Erfahrungsbericht Bad Blankenburg

Wie jedes Jahr veranstaltete der Thüringer Fußball-Verband vom 21.01.-23.01.11 in der „Landessportschule Bad Blankenburg“ einen Sichtungslehrgang für seine talentiertesten Nachwuchsschiedsrichter. Traditionell nehmen an dieser Veranstaltung auch immer zwei Schiedsrichter aus unserem Kreis teil. Diese zwei waren in diesem Jahr wir beide, Stephan Brockpähler und Johann Marks.

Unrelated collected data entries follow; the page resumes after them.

Lemma manager_init w p b : valid_peer p -> manager_ok w (init_session_from_bundle p b).
Proof. intros Hp. apply manager_of_safe; [by apply init_session_safe|intros; apply init_session_ledger|intros ? [? _]; by apply init_session_stays]. Qed.
Lemma manager_expire w p : manager_ok w (expire_stale_prekey_session p).
Proof. apply manager_of_safe; [apply expire_stale_safe|intros; apply expire_ledger|intros ? [? _]; by apply expire_stays]. Qed.
Lemma manager_encrypt w p r i t : manager_ok w (encrypt_message p r i t).
Proof. apply manager_of_safe; [apply encrypt_message_safe|intros; apply encrypt_message_ledger|intros ? [? _]; by apply encrypt_message_stays]. Qed.
Lemma manager_receipt w j p r l : manager_ok w (encrypt_read_receipt j p r l).
Proof. apply manager_of_safe; [apply encrypt_read_receipt_safe|intros; apply encrypt_receipt_ledger|intros ? [? _]; by apply encrypt_receipt_stays]. Qed.
Lemma manager_receipt_ack w l : manager_ok w (CryptoMgr.queue_read_receipt_ack l).
Proof. apply manager_of_safe; [apply queue_read_receipt_ack_safe|intros; apply queue_receipt_ack_ledger|intros ? [? _]; by apply queue_receipt_ack_stays]. Qed.
Lemma manager_sent w i : C i -> manager_ok w (confirm_message_sent i).
Proof.
  intros Hi. apply manager_of_safe; [apply confirm_message_sent_safe|intros; apply confirm_message_sent_ledger|].
  intros q [_ Hc]. apply confirm_message_sent_stays. by intros <-.
Qed.
Lemma manager_receipt_sent w i : manager_ok w (confirm_read_receipt_sent i).
Proof. apply manager_of_safe; [apply confirm_read_receipt_sent_safe|intros; apply confirm_receipt_sent_ledger|intros ? [? _]; by apply confirm_receipt_sent_stays]. Qed.
Lemma manager_reject w i : C i -> manager_ok w (reject_message i).
Proof.
  intros Hi. apply manager_of_safe; [apply reject_message_safe|intros; apply reject_ledger|].
  intros q [_ Hc]. apply reject_stays. by intros <-.
Qed.
Lemma manager_acked w i l : manager_ok w (confirm_acked i l).
Proof. apply manager_of_safe; [apply confirm_acked_safe|intros; apply confirm_acked_ledger|intros ? [? _]; by apply confirm_acked_stays]. Qed.
Lemma manager_rotation w : manager_ok w CryptoMgr.queue_signed_prekey_rotation.
Proof. apply manager_of_safe; [apply queue_signed_prekey_rotation_safe|intros; apply rotation_ledger|intros ? [? _]; by apply rotation_stays]. Qed.
Lemma manager_rotated w i a b k : manager_ok w (confirm_signed_prekey_rotated i a b k).
Proof. apply manager_of_safe; [apply confirm_signed_prekey_rotated_safe|intros; apply rotated_ledger|intros ? [? _]; by apply rotated_stays]. Qed.
Lemma manager_replenish w : manager_ok w queue_prekey_replenishment.
Proof. apply manager_of_safe; [apply queue_prekey_replenishment_safe|intros; apply replenish_ledger|intros ? [? _]; by apply replenish_stays]. Qed.
Lemma manager_uploaded w i a n : manager_ok w (confirm_prekeys_uploaded i a n).
Proof.
  split; [|split; [apply uploaded_ledger|intros ? [? _]; by apply uploaded_stays]]. intros c I.
  by destruct (confirm_prekeys_uploaded_safe i a n c I) as (? & ? & _).
Qed.
Lemma manager_queue_ack w l :
  (forall x, x ∈ l -> known w (uuid_to_string x)) -> manager_ok w (CryptoMgr.queue_ack l).
Proof.
  intros Hl. split; [|split; [by apply queue_ack_ledger|intros; apply queue_ack_stays]]. intros c I. by destruct (queue_ack_safe l c I) as (? & ? & _).
Qed.
Lemma manager_stored w p i : known w (uuid_to_string i) -> manager_ok w (confirm_inbound_stored p i).
Proof.
  intros Hi. split; [|split; [by apply confirm_stored_ledger|intros; apply confirm_stored_stays]]. intros c I.
  by destruct (confirm_inbound_stored_safe p i c I) as (? & ? & _).
Qed.
Lemma manager_decrypt w p i e {E} :
  valid_peer p -> envelope_u32 e -> manager_ok w (decrypt_message_to_text p i e (E := E)).
Proof.
  intros Hp Hu. split; [|split; [apply decrypt_ledger|intros; apply decrypt_stays]]. intros c I.
  destruct (decrypt_message_to_text_spec (E := E) p i e c I Hp Hu) as (r & c' & -> & I' & Ei & _). done.
Qed.

(** ** The handlers keep the invariant *)

Lemma kw_get_at {E B} w (k : App -> rm World E B) :
  keeps_at w (k (w_app w)) -> keeps_at w (rm_bind get_app k).
Proof. done. Qed.
Lemma kw_try_at {E F A} w (op : rm World E A) : keeps_at w op -> keeps_at (E := F) w (rm_try op).
Proof. intros Ho I. unfold rm_try. destruct (Ho I). by destruct (op w). Qed.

Nach dem Beziehen der großzügigen Zimmer und einem reichlichem Abendbrot wurde der Lehrgang von der Lehrgangsleitung mit einer Begrüßung offiziell eröffnet. Nach einem kurzem Vortrag darüber, wie sich ein Schiedsrichter in der Öffentlichkeit (auch im Internet) präsentieren sollte, ging es in eine der zwei Sporthallen. Dort spielten zwei vorher gebildete Fußballteams gegeneinander und ein freiwilliges SR-Team musste, die vorher nur in den Teams besprochenen, Szenarien lösen und möglichst alle Vergehen erkennen und ahnden. Eine nachfolgende Auswertung wies Stärken, aber auch Schwächen auf.

Der nächste Tag begann, nachdem reichhaltig gefrühstückt wurde, gleich mit einem Regeltest. Danach wurden von drei der vier Lehrgangsleiter in Kleingruppen Vorträge über mehrere Lehrthemen gehalten. Nach einem guten Mittagessen und einer kurzen Mittagspause wurde ein Coopertest, ein 50 Meter und ein 200 Meter Sprint absolviert. Um eine Stresssituation zu erzeugen wurde nach einer einstündigen Regenerationsphase erneut ein Regeltest geschrieben. Am Abend wurde im „Sportspub“ Bundesliga geschaut oder auf dem Kunstrasenfeld Fußball gespielt.

Am letzten Lehrgangstag wurden, bevor zur Lehrgangsauswertung übergangen wurde, zwei sehr interessante Vorträge gehalten. Der eine hatte das Stellungsspiel und der andere das Taktische Verhalten des Schiedsrichters als Thema. In der anschließenden Auswertung wurde der Lehrgang besprochen und die Besten, da bei jeder Leistungsüberprüfung Punkte vergeben wurden, ausgezeichnet.

Für uns waren es drei sehr interessante und auch erfolgreiche Tage, aus denen wir viel mitnehmen konnten. Das lag vor allem an der guten Organisation des Thüringer Fußballbundes. Vielen Dank auch an Harald Schenk, der uns begleitet und gefahren hat!